Marila is one of the oldest boats in the Museum collection. She was probably built near Chester or on Tancook Island as a fishing sloop. Anthony Keasby bought her in 1928, changed her rig and sailed her for pleasure until 1946. She was then stored until 1989 when she was donated to the Museum.
Date built: circa 1895
Length: 7.3 metres (24')
Breadth: 179 cm (70.5")
Depth, centreboard up: 64.8 cm (25.5")
Place Built: Possibly Chester or Tancook Island
Propulsion: Sail, sloop rig
Designer: unknown, traditional
Type of Construction: Carvel planking over steam bent frames
Accession Number: M89.35.1
We have restored Marila as a pleasure yacht. Her appearance and colour were extensively researched with Mr.

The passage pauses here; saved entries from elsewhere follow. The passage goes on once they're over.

(* ===== verification/Interference.v ===== *)
(** * Services that others call in the meantime

    The services of a store are called by several tasks at once: by the
    requests and the background agents of one scheduler, which give way to each
    other at every await, and by other schedulers. A task sees them as a world
    that others may have changed whenever it makes a call: between two of its
    calls, any number of calls of others can be served. A call itself is served
    as a whole. The calls the task makes are recorded: what a task does is
    judged by its record, and the records of several tasks are put together in
    [Composition]. *)

From Stdlib Require Import ZArith Lia String.
From S2P Require Import Prelude Hoare Proto StateMachine Snapshot Raft RustStr MetadataService.
From S2P Require Import External CacheBackend Cache CacheInvariants TapeService Config Workers.
From S2P Require Import SchedulerProto SchedulerClients SchedulerSystem Checksums.

Local Open Scope string_scope.
Local Open Scope list_scope.
Local Open Scope stdpp_scope.

Section shared.
Context `{Prost} `{RocksDB} `{Formats}.
Context {B : Type} `{CacheBackend B} {T : Type} `{TapeBackend T}.
Context (envs : nat → CallEnv) (h : hash_order) (cache_clock : nat → Z) (svc : Settings).
Context (panicked : Status).

Abbreviation system := (System (B := B) (T := T)).

(** ** The world of one task *)

(** A call: the most objects it adds to the cache, and the services it finds
    and leaves *)
Record Call := mkCall { adds : nat; before : system; after : system }.

(** The services, what others do to them before each call to come, and the
    calls made so far *)
Record Shared := mkShared {
  services : system;
  others : list (system → system);
  made : list Call;
}.

(** What a call finds when others have a plan for their turns *)
Definition turn_of (plan : list (system → system)) (s : system) : system :=
  match plan with [] => s | f :: _ => f s end.
(** A call that adds at most [n] objects, after the others had their turn *)
Definition meanwhile {A} (n : nat) (m : action system Status A) : action Shared Status A := λ w,
  let s := turn_of (others w) (services w) in
  let '(s', r) := m s in (mkShared s' (tail (others w)) (made w ++ [mkCall n s s']), r).

#[local] Instance alone_metadata : MetadataClient system := system_metadata envs.
#[local] Instance alone_cache : CacheClient system := system_cache h cache_clock svc.
#[local] Instance alone_tape : TapeClient system := system_tape panicked.

Definition shared_metadata : MetadataClient Shared := {|
  md_put_object object := meanwhile 0 (md_put_object object);
  md_get_object bucket key := meanwhile 0 (md_get_object bucket key);
  md_head_object bucket key := meanwhile 0 (md_head_object bucket key);
  md_delete_object bucket key := meanwhile 0 (md_delete_object bucket key);
  md_list_objects bucket prefix marker max_keys :=
    meanwhile 0 (md_list_objects bucket prefix marker max_keys);
  md_complete_archive_object request := meanwhile 0 (md_complete_archive_object request);
  md_update_restore_status request := meanwhile 0 (md_update_restore_status request);
  md_put_archive_task task := meanwhile 0 (md_put_archive_task task);
  md_get_archive_task id := meanwhile 0 (md_get_archive_task id);
  md_update_archive_task task := meanwhile 0 (md_update_archive_task task);
  md_put_recall_task task := meanwhile 0 (md_put_recall_task task);
  md_get_recall_task id := meanwhile 0 (md_get_recall_task id);
  md_update_recall_task task := meanwhile 0 (md_update_recall_task task);
  md_list_pending_recall_tasks := meanwhile 0 md_list_pending_recall_tasks;
  md_create_bucket bucket := meanwhile 0 (md_create_bucket bucket);
  md_delete_bucket name := meanwhile 0 (md_delete_bucket name);
  md_get_bucket name := meanwhile 0 (md_get_bucket name);
  md_list_buckets := meanwhile 0 md_list_buckets |}.

Definition shared_cache : CacheClient Shared := {|
  ca_put_staging messages := meanwhile 1 (ca_put_staging messages);
  ca_put_restored messages := meanwhile 1 (ca_put_restored messages);
  ca_get key := meanwhile 0 (ca_get key);
  ca_get_staging key := meanwhile 0 (ca_get_staging key);
  ca_delete key := meanwhile 0 (ca_delete key);
  ca_delete_staging key := meanwhile 0 (ca_delete_staging key);
  ca_list_staging_keys limit after := meanwhile 0 (ca_list_staging_keys limit after) |}.

Definition shared_tape : TapeClient Shared := {|
  ta_acquire_drive preferred required := meanwhile 0 (ta_acquire_drive preferred required);
  ta_release_drive drive_id := meanwhile 0 (ta_release_drive drive_id);
  ta_load_tape tape_id drive_id slot_id := meanwhile 0 (ta_load_tape tape_id drive_id slot_id);
  ta_write_bundle messages := meanwhile 0 (ta_write_bundle messages);
  ta_read_bundle drive_id location length_ := meanwhile 0 (ta_read_bundle drive_id location length_) |}.

(** ** The calls of a scheduler *)

Context `{Sha256} {uploads : Uploads}.

Definition metadata_in (s : system) : MetadataState := MetadataService.state (sys_metadata s).

(** What a scheduler asks of the services, with the number of objects it may
    add to the cache: commands that the uploads and the checksums of the
    metadata allow, the staging of a body that was uploaded, with its size and
    digest, the restored copy of bytes that have the checksum of their bundle,
    any read, any removal from the cache, and anything at all of the tape
    worker. *)
Inductive service_call : nat → system → system → Prop :=
| call_command cmd s :
    admissible (metadata_in s) cmd →
    service_call 0 s (on_metadata envs (λ c, apply_and_persist c cmd) s).1
| call_read {A} (f : Env → MetadataState → result Status A) s :
    service_call 0 s (read_metadata envs f s).1
| call_put_staging stream s :
    (∀ m data, collect_stream "empty put_staging chunk" stream None [] = Ok (Some m, data) →
       m.(PutStagingMeta.version_id) = None ∧
       was_uploaded m.(PutStagingMeta.bucket) m.(PutStagingMeta.key) data ∧
       m.(PutStagingMeta.size) = Z.of_nat (length data) ∧
       m.(PutStagingMeta.checksum) = Some (sha256_hex data)) →
    service_call 1 s (on_cache (put_staging h cache_clock svc stream) s).1
| call_put_restored stream s :
    (∀ m data, collect_stream "empty put_restored chunk" stream None [] = Ok (Some m, data) →
       sum_of (metadata_in s)
         (bundle_of m.(PutRestoredMeta.bucket) m.(PutRestoredMeta.key)) = Some (sha256_hex data) ∧
       m.(PutRestoredMeta.size) = Z.of_nat (length data) ∧
       m.(PutRestoredMeta.checksum) = Some (sha256_hex data)) →
    service_call 1 s (on_cache (put_restored h cache_clock svc stream) s).1
| call_get key s : service_call 0 s (on_cache (sent <$> get h cache_clock key) s).1
| call_get_staging key s : service_call 0 s (on_cache (sent <$> get_staging key) s).1
| call_delete key s : service_call 0 s (on_cache (delete_ h key) s).1
| call_delete_staging key s : service_call 0 s (on_cache (delete_staging h key) s).1
| call_list limit after s :
    service_call 0 s (on_cache (fst <$> list_staging_keys h limit after) s).1
| call_tape {A} (m : action T (fault Status) A) s : service_call 0 s (on_tape panicked m s).1.

(** Any number of such calls, which add at most [n] objects to the cache *)
Inductive service_calls : nat → system → system → Prop :=
| calls_none n s : service_calls n s s
| calls_more k n s s' s'' :
    service_call k s s' → service_calls n s' s'' → service_calls (k + n) s s''.

(** A call of a scheduler *)
Definition fair (c : Call) : Prop := service_call (adds c) (before c) (after c).

(** *** Records

    The services as the last call of a record left them, [origin] before the
    first one *)
Definition latest (origin : system) (calls : list Call) : system :=
  default origin (after <$> last calls).
(** What others did before each call, as the services they found and left *)
Fixpoint turns (origin : system) (calls : list Call) : list (system * system) :=
  match calls with
  | [] => []
  | c :: calls => (origin, before c) :: turns (after c) calls
  end.
(** Each call finds what the planned turns make of the services. *)
Fixpoint hears (origin : system) (plan : list (system → system)) (calls : list Call) : Prop :=
  match calls with
  | [] => True
  | c :: calls => before c = turn_of plan origin ∧ hears (after c) (tail plan) calls
  end.
(** A world is what its record says. *)
Definition on_record (origin : system) (plan : list (system → system)) (w : Shared) : Prop :=
  services w = latest origin (made w) ∧ others w = drop (length (made w)) plan ∧
  hears origin plan (made w).
(** The objects that a record may add to the cache *)
Definition additions (calls : list Call) : nat := sum_list (adds <$> calls).

(** Others made only calls of a scheduler, with the numbers of objects that
    each of their turns may have added, [allowed] in all. *)
Definition relied (origin : system) (allowed : nat) (ks : list nat) (calls : list Call) : Prop :=
  Forall2 (λ k t, service_calls k t.1 t.2) ks (turns origin calls) ∧ (sum_list ks ≤ allowed)%nat.
(** The task made only calls of a scheduler, and can add [n] more objects. *)
Definition guaranteed (room n : nat) (calls : list Call) : Prop :=
  Forall fair calls ∧ (additions calls + n ≤ room)%nat.
(** As long as others did, so did the task. *)
Definition reliable (origin : system) (allowed room : nat) (calls : list Call) : Prop :=
  ∀ past ks, past `prefix_of` calls → relied origin allowed ks past → guaranteed room 0 past.

Lemma latest_app origin calls c : latest origin (calls ++ [c]) = after c.
Proof using. unfold latest. by rewrite last_snoc. Qed.
Lemma latest_cons origin c calls : latest origin (c :: calls) = latest (after c) calls.
Proof using. unfold latest. rewrite last_cons. by destruct (last calls). Qed.
Lemma turns_app origin calls c :
  turns origin (calls ++ [c]) = turns origin calls ++ [(latest origin calls, before c)].
Proof using.
  revert origin. induction calls as [|d calls IH]; intros origin; [done|].
  simpl. by rewrite IH, latest_cons.
Qed.
Lemma additions_cons c calls : additions (c :: calls) = (adds c + additions calls)%nat.
Proof using. done. Qed.
Lemma additions_app calls calls' : additions (calls ++ calls') = (additions calls + additions calls')%nat.
Proof using. unfold additions. by rewrite fmap_app, sum_list_with_app. Qed.

Lemma hears_app origin plan calls calls' :
  hears origin plan (calls ++ calls') ↔
  hears origin plan calls ∧ hears (latest origin calls) (drop (length calls) plan) calls'.
Proof using.
  revert origin plan. induction calls as [|c calls IH]; intros origin plan; simpl; [tauto|].
  rewrite IH, latest_cons. destruct plan; simpl; rewrite ?drop_nil; tauto.
Qed.
(** A call keeps the world on record. *)
Lemma on_record_call origin plan w n post :
  let c := mkCall n (turn_of (others w) (services w)) post in
  on_record origin plan w →
  on_record origin plan (mkShared post (tail (others w)) (made w ++ [c])).
Proof using.
  intros c (Hs & Ho & Hh). unfold on_record. simpl. rewrite latest_app, hears_app. split; [done|]. split.
  - rewrite Ho, length_app, <-drop_drop. by destruct (drop _ plan).
  - split; [done|]. simpl. by rewrite <-Ho, <-Hs.
Qed.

Keasby before the work was undertaken. The high mast, gaff rig and sails are much larger than her rig as a fishing craft. The triangular iron centreboard is typical of boats in the region. Beach stones would probably have served as ballast when sailing in heavy winds.
Marila was named after a species of duck, the Greater Scaup, Aythyia marila - a bird which provided names for Mr. Keasby's other boats.
Between the fall of 2001 and July, 2004, the Museum built a replica of Marila, which was named Windekilde, in memory of the Maritime Museum's first Director, Niels Windekilde Jannasch.